• _Exercise directions_
Examine each line of the listing below. Copy those in which the string "exact" appears.

▽

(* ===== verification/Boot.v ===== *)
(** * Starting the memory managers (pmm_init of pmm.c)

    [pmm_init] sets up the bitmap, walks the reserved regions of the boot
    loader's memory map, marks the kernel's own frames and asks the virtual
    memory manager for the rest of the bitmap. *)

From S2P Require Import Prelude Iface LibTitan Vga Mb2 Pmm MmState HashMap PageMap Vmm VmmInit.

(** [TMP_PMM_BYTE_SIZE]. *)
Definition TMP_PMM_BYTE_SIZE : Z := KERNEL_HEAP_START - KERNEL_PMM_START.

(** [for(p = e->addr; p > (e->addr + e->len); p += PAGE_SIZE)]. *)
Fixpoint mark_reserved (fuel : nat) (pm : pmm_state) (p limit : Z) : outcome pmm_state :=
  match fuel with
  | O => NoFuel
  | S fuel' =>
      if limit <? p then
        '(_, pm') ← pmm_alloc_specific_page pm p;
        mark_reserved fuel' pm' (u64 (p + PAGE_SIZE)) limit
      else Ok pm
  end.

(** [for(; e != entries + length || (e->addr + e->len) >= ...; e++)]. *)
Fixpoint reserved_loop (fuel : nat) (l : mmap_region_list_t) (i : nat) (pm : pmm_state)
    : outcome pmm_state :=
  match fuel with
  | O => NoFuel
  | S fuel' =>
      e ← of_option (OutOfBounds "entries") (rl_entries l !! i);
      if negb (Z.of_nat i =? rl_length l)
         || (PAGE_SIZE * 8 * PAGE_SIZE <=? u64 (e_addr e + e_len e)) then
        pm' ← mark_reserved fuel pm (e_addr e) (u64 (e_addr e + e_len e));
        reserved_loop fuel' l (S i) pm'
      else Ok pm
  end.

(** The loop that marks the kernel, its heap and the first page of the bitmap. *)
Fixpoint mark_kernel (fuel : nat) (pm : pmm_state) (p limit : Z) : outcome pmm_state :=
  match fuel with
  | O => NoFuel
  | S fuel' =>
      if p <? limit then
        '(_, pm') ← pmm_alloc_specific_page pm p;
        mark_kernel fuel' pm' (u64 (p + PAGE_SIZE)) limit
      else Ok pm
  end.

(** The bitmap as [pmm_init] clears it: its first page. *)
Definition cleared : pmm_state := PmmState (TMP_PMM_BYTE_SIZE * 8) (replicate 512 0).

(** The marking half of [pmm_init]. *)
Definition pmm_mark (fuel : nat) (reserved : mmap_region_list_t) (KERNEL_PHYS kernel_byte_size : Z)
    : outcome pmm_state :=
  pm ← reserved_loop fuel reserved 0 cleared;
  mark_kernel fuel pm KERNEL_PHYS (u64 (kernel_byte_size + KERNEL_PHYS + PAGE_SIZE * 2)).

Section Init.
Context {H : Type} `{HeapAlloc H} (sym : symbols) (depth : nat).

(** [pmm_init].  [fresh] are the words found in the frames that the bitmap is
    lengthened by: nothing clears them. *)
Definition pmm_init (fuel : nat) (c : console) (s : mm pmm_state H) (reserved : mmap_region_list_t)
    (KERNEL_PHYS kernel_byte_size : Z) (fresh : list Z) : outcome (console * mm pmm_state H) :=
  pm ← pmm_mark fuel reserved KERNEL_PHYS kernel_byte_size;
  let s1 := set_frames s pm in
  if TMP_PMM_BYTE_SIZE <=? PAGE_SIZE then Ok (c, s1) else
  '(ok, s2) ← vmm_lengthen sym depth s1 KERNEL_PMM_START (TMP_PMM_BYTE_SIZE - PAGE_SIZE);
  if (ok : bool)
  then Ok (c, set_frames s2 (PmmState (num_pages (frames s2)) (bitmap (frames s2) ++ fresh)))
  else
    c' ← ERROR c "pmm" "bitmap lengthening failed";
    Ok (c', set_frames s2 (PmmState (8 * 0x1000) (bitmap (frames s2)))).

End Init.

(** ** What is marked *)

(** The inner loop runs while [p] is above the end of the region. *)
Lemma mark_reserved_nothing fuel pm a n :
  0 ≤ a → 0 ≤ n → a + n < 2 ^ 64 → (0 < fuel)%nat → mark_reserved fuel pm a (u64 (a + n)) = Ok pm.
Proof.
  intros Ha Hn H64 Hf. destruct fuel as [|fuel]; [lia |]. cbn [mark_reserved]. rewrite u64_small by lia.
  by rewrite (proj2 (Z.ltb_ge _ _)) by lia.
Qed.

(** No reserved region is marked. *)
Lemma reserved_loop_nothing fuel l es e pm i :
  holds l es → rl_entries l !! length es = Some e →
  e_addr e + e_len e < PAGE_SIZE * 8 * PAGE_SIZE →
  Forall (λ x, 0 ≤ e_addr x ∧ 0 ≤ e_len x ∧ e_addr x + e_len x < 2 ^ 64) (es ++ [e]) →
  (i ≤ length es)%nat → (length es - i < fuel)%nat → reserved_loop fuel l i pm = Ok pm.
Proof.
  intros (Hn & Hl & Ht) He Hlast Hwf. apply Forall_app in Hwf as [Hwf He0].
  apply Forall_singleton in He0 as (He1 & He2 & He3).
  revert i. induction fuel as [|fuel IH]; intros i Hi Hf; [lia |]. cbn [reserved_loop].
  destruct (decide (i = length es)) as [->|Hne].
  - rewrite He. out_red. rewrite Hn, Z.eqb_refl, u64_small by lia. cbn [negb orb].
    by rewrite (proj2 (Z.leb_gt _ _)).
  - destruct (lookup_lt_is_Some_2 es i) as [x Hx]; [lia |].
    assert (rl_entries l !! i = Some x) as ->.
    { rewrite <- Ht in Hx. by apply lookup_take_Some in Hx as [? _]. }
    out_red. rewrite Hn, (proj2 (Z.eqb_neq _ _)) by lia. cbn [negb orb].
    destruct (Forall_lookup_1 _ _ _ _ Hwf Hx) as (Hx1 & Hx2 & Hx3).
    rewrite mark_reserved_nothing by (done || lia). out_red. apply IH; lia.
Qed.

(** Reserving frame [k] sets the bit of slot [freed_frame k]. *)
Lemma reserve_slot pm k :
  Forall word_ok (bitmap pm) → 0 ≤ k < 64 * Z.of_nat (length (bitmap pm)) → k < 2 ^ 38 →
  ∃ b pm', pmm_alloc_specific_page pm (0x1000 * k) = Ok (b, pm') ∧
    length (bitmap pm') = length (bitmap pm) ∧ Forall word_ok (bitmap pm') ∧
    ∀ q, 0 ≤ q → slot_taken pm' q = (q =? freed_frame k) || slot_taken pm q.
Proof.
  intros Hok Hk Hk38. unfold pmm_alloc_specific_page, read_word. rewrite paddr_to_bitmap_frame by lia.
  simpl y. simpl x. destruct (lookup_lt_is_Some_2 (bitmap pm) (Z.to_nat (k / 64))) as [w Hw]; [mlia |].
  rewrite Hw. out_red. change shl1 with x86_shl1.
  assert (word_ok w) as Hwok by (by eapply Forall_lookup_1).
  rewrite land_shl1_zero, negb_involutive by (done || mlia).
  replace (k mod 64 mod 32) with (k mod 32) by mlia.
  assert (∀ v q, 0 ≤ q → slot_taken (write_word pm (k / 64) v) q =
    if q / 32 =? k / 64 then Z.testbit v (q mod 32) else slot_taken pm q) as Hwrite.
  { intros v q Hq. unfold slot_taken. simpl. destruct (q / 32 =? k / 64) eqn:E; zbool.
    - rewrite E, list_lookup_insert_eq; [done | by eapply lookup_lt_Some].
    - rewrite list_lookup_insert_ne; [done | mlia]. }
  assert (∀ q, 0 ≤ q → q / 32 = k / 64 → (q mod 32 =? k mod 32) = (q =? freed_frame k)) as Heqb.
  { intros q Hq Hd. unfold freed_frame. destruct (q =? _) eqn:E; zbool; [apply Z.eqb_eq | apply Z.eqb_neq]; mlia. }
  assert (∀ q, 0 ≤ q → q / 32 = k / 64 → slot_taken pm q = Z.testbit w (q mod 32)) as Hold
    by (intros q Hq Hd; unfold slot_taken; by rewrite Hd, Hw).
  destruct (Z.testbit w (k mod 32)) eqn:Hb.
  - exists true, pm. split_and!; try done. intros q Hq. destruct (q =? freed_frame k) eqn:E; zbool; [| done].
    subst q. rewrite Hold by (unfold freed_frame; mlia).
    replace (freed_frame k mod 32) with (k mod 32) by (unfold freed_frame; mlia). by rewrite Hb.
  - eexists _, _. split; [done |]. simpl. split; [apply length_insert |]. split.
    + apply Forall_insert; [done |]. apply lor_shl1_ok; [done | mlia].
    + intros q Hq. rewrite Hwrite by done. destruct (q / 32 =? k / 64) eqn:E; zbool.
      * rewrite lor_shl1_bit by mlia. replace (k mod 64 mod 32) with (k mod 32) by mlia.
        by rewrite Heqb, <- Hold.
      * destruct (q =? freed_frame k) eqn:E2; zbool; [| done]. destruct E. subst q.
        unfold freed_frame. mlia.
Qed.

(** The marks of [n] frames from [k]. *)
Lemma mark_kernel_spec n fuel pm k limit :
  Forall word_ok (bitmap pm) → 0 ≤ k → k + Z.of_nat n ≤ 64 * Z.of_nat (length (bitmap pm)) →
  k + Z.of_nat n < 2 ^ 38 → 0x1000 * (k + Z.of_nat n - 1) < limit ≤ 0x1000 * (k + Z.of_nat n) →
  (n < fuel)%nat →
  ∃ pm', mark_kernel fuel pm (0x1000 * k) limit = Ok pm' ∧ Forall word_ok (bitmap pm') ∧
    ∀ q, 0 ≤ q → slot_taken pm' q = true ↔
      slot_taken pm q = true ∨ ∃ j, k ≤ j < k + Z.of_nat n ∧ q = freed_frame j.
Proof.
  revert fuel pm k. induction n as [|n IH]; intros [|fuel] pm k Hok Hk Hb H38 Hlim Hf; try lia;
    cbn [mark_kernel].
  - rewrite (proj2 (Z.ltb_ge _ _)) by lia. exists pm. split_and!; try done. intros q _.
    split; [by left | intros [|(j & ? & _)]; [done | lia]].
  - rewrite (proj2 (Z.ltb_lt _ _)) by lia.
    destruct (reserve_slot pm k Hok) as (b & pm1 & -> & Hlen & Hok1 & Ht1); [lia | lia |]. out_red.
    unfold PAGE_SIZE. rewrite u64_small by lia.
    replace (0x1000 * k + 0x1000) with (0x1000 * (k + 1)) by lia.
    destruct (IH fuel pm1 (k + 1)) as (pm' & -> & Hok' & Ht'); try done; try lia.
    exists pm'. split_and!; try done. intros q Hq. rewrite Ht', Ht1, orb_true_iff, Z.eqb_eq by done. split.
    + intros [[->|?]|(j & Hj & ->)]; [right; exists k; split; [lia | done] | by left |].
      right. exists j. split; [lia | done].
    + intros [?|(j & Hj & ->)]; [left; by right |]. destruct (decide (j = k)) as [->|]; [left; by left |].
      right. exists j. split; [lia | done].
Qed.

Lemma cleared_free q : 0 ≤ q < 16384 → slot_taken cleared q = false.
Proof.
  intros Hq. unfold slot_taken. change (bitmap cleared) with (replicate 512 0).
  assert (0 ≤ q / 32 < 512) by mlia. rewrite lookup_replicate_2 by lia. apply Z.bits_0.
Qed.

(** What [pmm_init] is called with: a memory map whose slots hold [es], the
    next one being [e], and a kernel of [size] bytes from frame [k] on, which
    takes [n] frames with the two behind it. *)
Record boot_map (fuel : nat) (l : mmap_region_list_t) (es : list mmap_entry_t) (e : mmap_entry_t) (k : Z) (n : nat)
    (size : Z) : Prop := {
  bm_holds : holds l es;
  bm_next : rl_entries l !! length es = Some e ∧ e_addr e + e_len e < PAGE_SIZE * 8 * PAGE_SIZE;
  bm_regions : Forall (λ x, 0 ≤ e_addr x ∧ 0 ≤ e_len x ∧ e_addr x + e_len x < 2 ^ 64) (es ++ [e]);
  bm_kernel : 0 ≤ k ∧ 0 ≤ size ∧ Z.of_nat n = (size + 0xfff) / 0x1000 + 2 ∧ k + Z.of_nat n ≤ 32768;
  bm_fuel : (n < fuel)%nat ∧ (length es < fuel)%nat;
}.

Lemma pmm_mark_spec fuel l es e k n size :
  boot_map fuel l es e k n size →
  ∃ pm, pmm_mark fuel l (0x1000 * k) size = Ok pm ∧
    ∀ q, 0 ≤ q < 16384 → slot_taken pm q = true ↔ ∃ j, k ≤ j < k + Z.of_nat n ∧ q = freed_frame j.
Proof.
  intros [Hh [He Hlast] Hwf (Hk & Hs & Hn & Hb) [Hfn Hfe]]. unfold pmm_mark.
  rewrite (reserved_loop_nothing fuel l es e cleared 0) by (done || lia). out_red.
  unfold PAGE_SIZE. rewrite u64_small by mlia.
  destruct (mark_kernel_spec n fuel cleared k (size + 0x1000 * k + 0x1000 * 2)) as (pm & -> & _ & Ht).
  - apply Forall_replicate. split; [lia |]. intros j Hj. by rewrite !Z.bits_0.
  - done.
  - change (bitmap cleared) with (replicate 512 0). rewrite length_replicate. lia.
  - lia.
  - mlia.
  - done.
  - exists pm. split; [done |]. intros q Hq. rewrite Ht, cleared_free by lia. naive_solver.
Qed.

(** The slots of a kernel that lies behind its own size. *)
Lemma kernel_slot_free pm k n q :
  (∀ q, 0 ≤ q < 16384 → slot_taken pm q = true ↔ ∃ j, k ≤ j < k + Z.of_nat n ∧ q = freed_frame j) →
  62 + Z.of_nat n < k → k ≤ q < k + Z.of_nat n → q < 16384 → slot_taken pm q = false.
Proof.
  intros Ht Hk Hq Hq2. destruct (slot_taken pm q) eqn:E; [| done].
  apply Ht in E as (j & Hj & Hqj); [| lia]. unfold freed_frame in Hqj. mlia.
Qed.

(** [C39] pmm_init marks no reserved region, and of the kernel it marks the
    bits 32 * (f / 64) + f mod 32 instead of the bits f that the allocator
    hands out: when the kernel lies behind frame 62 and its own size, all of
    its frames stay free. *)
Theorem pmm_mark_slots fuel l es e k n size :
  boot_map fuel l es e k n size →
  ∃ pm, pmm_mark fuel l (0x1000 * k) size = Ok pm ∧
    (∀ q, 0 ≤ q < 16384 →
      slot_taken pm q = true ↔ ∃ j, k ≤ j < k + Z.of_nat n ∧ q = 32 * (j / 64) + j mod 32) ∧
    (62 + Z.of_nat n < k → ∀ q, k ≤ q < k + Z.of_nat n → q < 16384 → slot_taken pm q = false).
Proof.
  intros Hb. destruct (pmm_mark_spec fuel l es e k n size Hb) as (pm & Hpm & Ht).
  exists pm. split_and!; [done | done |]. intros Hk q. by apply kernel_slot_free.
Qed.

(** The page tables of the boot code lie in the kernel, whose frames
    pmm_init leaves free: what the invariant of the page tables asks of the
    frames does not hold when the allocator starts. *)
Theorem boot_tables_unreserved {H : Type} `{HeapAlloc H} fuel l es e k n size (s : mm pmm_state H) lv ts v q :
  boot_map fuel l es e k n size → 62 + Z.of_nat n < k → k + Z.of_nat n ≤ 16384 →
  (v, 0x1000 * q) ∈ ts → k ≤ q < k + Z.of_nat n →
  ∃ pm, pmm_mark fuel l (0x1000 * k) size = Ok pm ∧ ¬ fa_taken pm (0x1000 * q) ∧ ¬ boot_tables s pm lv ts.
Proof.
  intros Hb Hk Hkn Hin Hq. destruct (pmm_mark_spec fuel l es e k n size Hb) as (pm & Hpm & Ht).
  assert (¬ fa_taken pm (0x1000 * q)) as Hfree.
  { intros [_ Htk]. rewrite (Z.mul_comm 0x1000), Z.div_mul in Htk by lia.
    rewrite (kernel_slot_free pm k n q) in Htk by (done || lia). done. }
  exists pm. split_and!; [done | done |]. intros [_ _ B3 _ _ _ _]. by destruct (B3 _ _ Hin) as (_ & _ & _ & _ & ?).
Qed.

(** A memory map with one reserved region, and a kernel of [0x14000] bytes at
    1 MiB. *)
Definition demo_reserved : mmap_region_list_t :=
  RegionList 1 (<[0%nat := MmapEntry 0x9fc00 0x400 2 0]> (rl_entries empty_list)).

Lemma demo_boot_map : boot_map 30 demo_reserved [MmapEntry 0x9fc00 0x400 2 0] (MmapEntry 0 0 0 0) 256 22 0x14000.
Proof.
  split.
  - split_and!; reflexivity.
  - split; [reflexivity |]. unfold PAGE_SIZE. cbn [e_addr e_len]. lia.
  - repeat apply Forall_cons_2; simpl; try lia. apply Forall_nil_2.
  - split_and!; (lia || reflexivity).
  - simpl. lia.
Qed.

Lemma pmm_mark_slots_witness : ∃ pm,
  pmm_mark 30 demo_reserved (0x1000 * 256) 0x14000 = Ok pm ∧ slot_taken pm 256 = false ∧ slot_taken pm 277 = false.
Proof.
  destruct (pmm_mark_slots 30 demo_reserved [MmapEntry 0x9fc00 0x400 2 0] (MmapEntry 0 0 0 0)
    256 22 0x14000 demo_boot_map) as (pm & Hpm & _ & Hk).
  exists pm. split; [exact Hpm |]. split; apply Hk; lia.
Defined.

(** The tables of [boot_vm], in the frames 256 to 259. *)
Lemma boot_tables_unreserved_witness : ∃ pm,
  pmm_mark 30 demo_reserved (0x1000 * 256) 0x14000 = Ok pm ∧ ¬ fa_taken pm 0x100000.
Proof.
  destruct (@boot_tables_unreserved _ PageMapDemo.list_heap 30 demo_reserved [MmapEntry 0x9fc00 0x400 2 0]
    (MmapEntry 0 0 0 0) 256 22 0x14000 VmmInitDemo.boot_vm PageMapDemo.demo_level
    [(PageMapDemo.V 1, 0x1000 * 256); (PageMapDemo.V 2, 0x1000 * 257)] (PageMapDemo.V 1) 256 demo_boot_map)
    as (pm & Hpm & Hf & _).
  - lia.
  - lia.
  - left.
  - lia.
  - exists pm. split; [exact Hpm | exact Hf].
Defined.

△

• _Task solution_
  exists pm. split; [exact Hpm |]. split; apply Hk; lia.
  - exists pm. split; [exact Hpm | exact Hf].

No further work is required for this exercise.